A Path Appears: Violence and Solutions (Part III) Review

Photo: Kennedy and Jessica Odede (http://apathappears.org/)

Photo: Kennedy and Jessica Odede (http://apathappears.org/)

The NGC staff started the Documentary/Book Club to review resources we utilize in our programs and to find new ways to learn more about global issues. Feel free to email the reviewer (contact info below) if you have any follow-up questions!

“It’s not about one person who receives the abuse, but everyone else around them.”

Who should watch: High school students (with parental consent) and adults

Why it’s important: The third installment of the A Path Appears series highlights the connection between poverty and gender-based violence that is faced by countless across the globe.

What Maggie thought: A Path Appears: Violence and Solutions is a must-see and worthy follow-up to WuDunn and Kristof’s Half the Sky (documentary and film). In this final episode, viewers learn about gender-based violence in Atlanta, Georgia and Kibera, Kenya, as well as organizations in these places that are working to solve this problem at a local level.

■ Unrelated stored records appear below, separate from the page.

(** The child of a command reaches its execve with descriptor 0 on the file of [<], 1
    on the file of [>], and every other descriptor as the shell has it: none is left
    open. It does not run the program when one of the files is missing. *)
Lemma child_steps path argv io w : ok w → good_path (io_input io) → good_path (io_output io) → runnable w path → spare (held w) →
  pwp h (child_stops path argv io w) (λ _ _, False) (child_main path argv io) w.
Proof.
  intros Hok Hin Hout Hrun Hsp. remember (child_stops path argv io w) as P eqn:EP. unfold child_main, setup_child_io.
  apply (pwp_bind h P (λ r w', (r = 1 ∧ ∃ files, ok w' ∧ P = exits_with 126 files ∧ ∀ i, held w' i = files i) ∨
    (r = 0 ∧ ∃ files, ok w' ∧ runnable w' path ∧ P = stops_in path argv files ∧ ∀ i, held w' i = files i))).
  2: { intros r w' [(-> & files & Hok' & -> & Hi)|(-> & files & Hok' & Hr & -> & Hi)]; cbn.
       - by apply exit_stops.
       - apply pwp_stop; [by apply desc_exec|]. by split_and!. }
  apply (pwp_bind h P (λ r w', (r = 1 ∧ ∃ files, ok w' ∧ P = exits_with 126 files ∧ ∀ i, held w' i = files i) ∨
    (r = 0 ∧ ok w' ∧ (∀ q, runnable w' q ↔ runnable w q) ∧ (∀ q, creates w' q = creates w q) ∧ spare (held w') ∧ ∃ files,
      (∀ i, held w' i = files i) ∧ P = match io_output io, file_of (creates w) (io_output io) with
        | Some _, None => exits_with 126 files | _, fout => stops_in path argv (redirect 1 fout files) end))).
  - apply setup_input_runs; [done|done|done|]. unfold child_stops in EP.
    destruct (io_input io) as [p|]; [destruct (file_of (opens w) (Some p)) as [f|]|]; intros w' Hok' Hi.
    + intros Hc Hr. right. do 4 (split; [done|]). split; [by eapply (spare_redirect (held w) _ 0)|]. eexists. split; [exact Hi|exact EP].
    + left. split; [done|]. eexists. split; [done|]. split; [exact EP|exact Hi].
    + intros Hc Hr. right. do 4 (split; [done|]). split; [by eapply (spare_redirect (held w) _ 0)|]. eexists. split; [exact Hi|exact EP].
  - clear EP. intros r w' [(-> & H)|(-> & Hok' & Hr & Hc & Hsp' & files & Hi & EP)]; cbn [Z.eqb negb].
    { apply pwp_ret. by left. }
    apply setup_output_runs; [done|done|done|]. rewrite (file_of_ext _ _ _ Hc).
    assert (∀ n o i, redirect n o (held w') i = redirect n o files i) as Hx.
    { intros n o i. unfold redirect. destruct o; rewrite Hi; done. }
    destruct (io_output io) as [p|]; [destruct (file_of (creates w) (Some p)) as [f|]|]; intros w2 Hok2 Hi2.
    + intros Hr2. right. split; [done|]. eexists. split; [done|]. split; [by rewrite Hr2, Hr|]. split; [exact EP|]. intros i. by rewrite Hi2.
    + left. split; [done|]. eexists. split; [done|]. split; [exact EP|]. intros i. by rewrite Hi2, Hi.
    + intros Hr2. right. split; [done|]. eexists. split; [done|]. split; [by rewrite Hr2, Hr|]. split; [exact EP|]. intros i. by rewrite Hi2.
Qed.

(** ** The shell's side *)

(** The shell waits for its child and takes the code the child exited with. *)
Theorem run_external_waits (argv : list (list Z)) (io : command_io) (w w1 w2 : W) (pid code : Z) :
  h _ SysFork w = Some (pid, w1) → 0 < pid < 2^31 →
  h _ (SysWaitpid pid 0) w1 = Some ((pid, Z.shiftl code 8), w2) → 0 <= code < 256 →
  runs h (λ rc w', rc = code ∧ w' = w2) (run_external_with_io argv io) w.
Proof.
  intros Hf Hpid Hw Hc. unfold run_external_with_io. cbv zeta. eapply pwp_call; [exact Hf|].
  rewrite (proj2 (Z.ltb_ge pid 0)), (proj2 (Z.eqb_neq pid 0)) by lia.
  assert (s32 pid = pid) as -> by (unfold s32; rewrite Z.mod_small by lia; lia).
  eapply pwp_call; [exact Hw|]. cbn [fst snd]. rewrite Z.eqb_refl. cbn [negb]. apply pwp_ret. split; [|done].
  rewrite Z.shiftl_mul_pow2 by lia. assert (s32 (code * 2^8) = code * 2^8) as -> by (unfold s32; rewrite Z.mod_small by lia; lia).
  rewrite Z.shiftr_div_pow2, Z.div_mul by lia. change 0xff with (Z.ones 8). rewrite Z.land_ones by lia. apply Z.mod_small. lia.
Qed.

End Child.

(** ** Numbers *)

Lemma uint_digits_rev n m : ∀ v, 0 <= v < 10 ^ Z.of_nat n → v < 10 ^ Z.of_nat m → uint_digits n v = digits_rev m v 10 false.
Proof.
  revert m. induction n as [|n IH]; intros m v Hv Hm; cbn [uint_digits].
  { assert (v = 0) as -> by lia. by destruct m. }
  destruct (Z.eqb_spec v 0) as [->|Hne]; [by destruct m|]. destruct m as [|m]; [cbn in Hm; lia|]. cbn [digits_rev].
  rewrite (proj2 (Z.ltb_lt 0 v)) by lia. pose proof (Z.mod_pos_bound v 10 ltac:(lia)).
  unfold digit. rewrite (proj2 (Z.ltb_lt (v mod 10) 10)) by lia. f_equal.
  rewrite Nat2Z.inj_succ, Z.pow_succ_r in * by lia.
  apply IH; [split; [by apply Z.div_pos; lia|]|]; apply Z.div_lt_upper_bound; lia.
Qed.

Section Numbers.
Context {W : Type} (h : handler W) (ok : W → Prop) (keys screen : W → list Z).
Context `{T : !Terminal h ok keys screen}.

Lemma write_chars_shows P fd l : ∀ w, ok w → fd = 1 ∨ fd = 2 → bytes l →
  pwp h P (λ _ w', shows ok keys screen w (keys w) l w') (write_chars fd l) w.
Proof.
  induction l as [|ch l IH]; intros w Hok Hfd Hb; cbn [write_chars].
  { apply pwp_ret. split_and!; [done|done|]. by rewrite app_nil_r. }
  apply Forall_cons in Hb as [Hc Hb]. apply (write_char_shows h ok keys screen); [done|done|done|]. intros w1 Hw1.
  eapply pwp_mono; [apply IH; [apply Hw1|done|done]| |done]. intros u w2 Hw2.
  rewrite (proj1 (proj2 Hw1)) in Hw2. exact (shows_trans ok keys screen w (keys w) [ch] w1 (keys w) l w2 Hw1 Hw2).
Qed.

Though Atlanta and Kibera are quite different in government infrastructure, financial opportunity, and education systems, gender-based violence (domestic abuse and rape) exist in both communities. Women from all backgrounds face these threats, especially those of marginalized, impoverished populations. However, organizations like Men Stopping Violence and Shining Hope (founded by Kennedy and Jessica Odede) are proof that local leaders can make change one individual at a time. Education, public health campaigns, and counseling support this change which will slowly transform a community. By bringing this issue to the forefront of public conversation, gender-based violence can be eliminated from our culture.

After finishing this series, my only complaint is the lack of examples from Asia. Half the Sky shared stories from this region, but I think this film would have also benefitted from this focus.

With that being said, I believe the individuals and organizations highlighted were prime examples of how to attack the root causes of a problem in order to find sustainable, locally-led solutions. I look forward to the next film and book written by WuDunn and Kristoff.

Did you get the chance to see this episode? If so, what did you think?